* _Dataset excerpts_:
· · ·

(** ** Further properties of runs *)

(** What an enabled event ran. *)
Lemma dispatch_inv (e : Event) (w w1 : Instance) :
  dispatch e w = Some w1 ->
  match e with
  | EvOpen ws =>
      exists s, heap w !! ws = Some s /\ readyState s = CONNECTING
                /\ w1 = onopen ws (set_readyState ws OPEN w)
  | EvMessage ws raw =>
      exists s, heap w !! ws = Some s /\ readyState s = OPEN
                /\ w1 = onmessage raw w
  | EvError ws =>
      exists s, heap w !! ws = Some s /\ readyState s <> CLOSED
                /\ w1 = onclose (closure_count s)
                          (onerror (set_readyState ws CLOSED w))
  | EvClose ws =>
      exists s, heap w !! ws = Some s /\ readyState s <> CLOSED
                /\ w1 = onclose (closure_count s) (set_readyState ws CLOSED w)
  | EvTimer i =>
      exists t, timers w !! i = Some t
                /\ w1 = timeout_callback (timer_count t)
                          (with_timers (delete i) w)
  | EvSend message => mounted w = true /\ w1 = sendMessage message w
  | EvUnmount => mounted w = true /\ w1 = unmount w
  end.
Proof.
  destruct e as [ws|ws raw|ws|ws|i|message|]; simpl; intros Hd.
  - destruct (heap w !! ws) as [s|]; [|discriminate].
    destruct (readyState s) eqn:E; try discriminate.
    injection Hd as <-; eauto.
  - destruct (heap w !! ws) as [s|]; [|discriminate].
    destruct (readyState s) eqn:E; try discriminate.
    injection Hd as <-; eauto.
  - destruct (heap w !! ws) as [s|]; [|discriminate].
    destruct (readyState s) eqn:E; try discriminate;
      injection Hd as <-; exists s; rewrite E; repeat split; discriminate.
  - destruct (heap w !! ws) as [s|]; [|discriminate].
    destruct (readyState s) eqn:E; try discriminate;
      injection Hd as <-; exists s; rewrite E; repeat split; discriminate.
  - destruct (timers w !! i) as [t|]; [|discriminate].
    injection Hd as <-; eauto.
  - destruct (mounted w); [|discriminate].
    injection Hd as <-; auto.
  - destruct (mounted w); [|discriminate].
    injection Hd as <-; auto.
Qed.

· · ·

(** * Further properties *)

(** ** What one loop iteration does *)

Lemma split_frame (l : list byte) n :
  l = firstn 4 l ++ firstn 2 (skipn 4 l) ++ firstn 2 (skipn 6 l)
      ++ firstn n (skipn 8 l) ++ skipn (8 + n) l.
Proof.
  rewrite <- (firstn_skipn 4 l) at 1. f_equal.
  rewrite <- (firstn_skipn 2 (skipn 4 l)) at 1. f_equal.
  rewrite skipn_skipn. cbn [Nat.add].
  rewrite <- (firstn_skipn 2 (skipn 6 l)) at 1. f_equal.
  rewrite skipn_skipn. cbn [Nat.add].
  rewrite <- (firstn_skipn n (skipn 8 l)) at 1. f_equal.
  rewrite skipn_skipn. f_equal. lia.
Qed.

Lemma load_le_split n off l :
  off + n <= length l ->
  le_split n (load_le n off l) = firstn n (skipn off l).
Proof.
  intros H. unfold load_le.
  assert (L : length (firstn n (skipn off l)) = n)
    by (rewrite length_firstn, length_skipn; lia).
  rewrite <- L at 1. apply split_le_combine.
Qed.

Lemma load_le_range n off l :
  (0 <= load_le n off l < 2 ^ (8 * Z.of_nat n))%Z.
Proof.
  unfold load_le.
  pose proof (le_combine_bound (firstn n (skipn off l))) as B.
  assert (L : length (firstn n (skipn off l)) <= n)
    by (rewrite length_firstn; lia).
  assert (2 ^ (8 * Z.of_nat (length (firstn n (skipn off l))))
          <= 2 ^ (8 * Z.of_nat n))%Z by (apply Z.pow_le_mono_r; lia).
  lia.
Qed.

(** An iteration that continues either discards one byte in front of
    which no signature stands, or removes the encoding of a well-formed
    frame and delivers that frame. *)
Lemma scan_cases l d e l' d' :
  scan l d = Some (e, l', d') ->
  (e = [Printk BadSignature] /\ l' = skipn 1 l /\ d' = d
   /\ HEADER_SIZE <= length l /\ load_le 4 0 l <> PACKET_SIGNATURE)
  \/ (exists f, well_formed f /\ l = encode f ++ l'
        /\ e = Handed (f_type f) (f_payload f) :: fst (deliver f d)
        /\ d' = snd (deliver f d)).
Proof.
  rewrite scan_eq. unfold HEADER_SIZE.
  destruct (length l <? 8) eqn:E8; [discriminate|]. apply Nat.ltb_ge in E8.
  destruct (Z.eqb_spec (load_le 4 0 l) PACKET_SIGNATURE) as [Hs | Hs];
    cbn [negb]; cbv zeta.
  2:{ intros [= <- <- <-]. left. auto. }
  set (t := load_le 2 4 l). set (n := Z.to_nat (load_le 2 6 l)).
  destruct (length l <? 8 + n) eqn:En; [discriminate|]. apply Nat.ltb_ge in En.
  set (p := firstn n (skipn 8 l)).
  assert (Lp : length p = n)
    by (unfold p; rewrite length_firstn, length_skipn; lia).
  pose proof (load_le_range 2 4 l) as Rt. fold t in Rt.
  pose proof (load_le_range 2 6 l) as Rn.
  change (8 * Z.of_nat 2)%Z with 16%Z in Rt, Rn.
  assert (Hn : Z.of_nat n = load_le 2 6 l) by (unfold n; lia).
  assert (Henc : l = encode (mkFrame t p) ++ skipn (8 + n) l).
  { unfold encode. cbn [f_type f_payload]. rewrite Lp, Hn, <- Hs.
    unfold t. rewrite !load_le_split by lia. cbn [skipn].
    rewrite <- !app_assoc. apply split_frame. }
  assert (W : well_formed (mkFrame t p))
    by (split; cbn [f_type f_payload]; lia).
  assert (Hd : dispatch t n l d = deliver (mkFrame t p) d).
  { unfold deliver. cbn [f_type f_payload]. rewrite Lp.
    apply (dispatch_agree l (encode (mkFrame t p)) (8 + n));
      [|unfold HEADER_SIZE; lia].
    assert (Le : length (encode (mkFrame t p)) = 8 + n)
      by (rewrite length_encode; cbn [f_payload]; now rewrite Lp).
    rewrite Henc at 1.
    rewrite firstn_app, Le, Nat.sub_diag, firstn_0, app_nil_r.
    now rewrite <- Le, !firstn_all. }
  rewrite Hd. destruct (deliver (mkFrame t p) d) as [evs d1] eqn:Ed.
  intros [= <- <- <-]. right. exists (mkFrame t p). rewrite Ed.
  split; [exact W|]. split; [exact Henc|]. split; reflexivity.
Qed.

· · ·

* _ABOUT THIS EXERCISE_: Going back to the entries above, set down exactly the lines that begin at the one with "set (t := load_le" and end at the one with "change (8 *", both included, and nothing else.

* _EXERCISE SOLUTION_:
  set (t := load_le 2 4 l). set (n := Z.to_nat (load_le 2 6 l)).
  destruct (length l <? 8 + n) eqn:En; [discriminate|]. apply Nat.ltb_ge in En.
  set (p := firstn n (skipn 8 l)).
  assert (Lp : length p = n)
    by (unfold p; rewrite length_firstn, length_skipn; lia).
  pose proof (load_le_range 2 4 l) as Rt. fold t in Rt.
  pose proof (load_le_range 2 6 l) as Rn.
  change (8 * Z.of_nat 2)%Z with 16%Z in Rt, Rn.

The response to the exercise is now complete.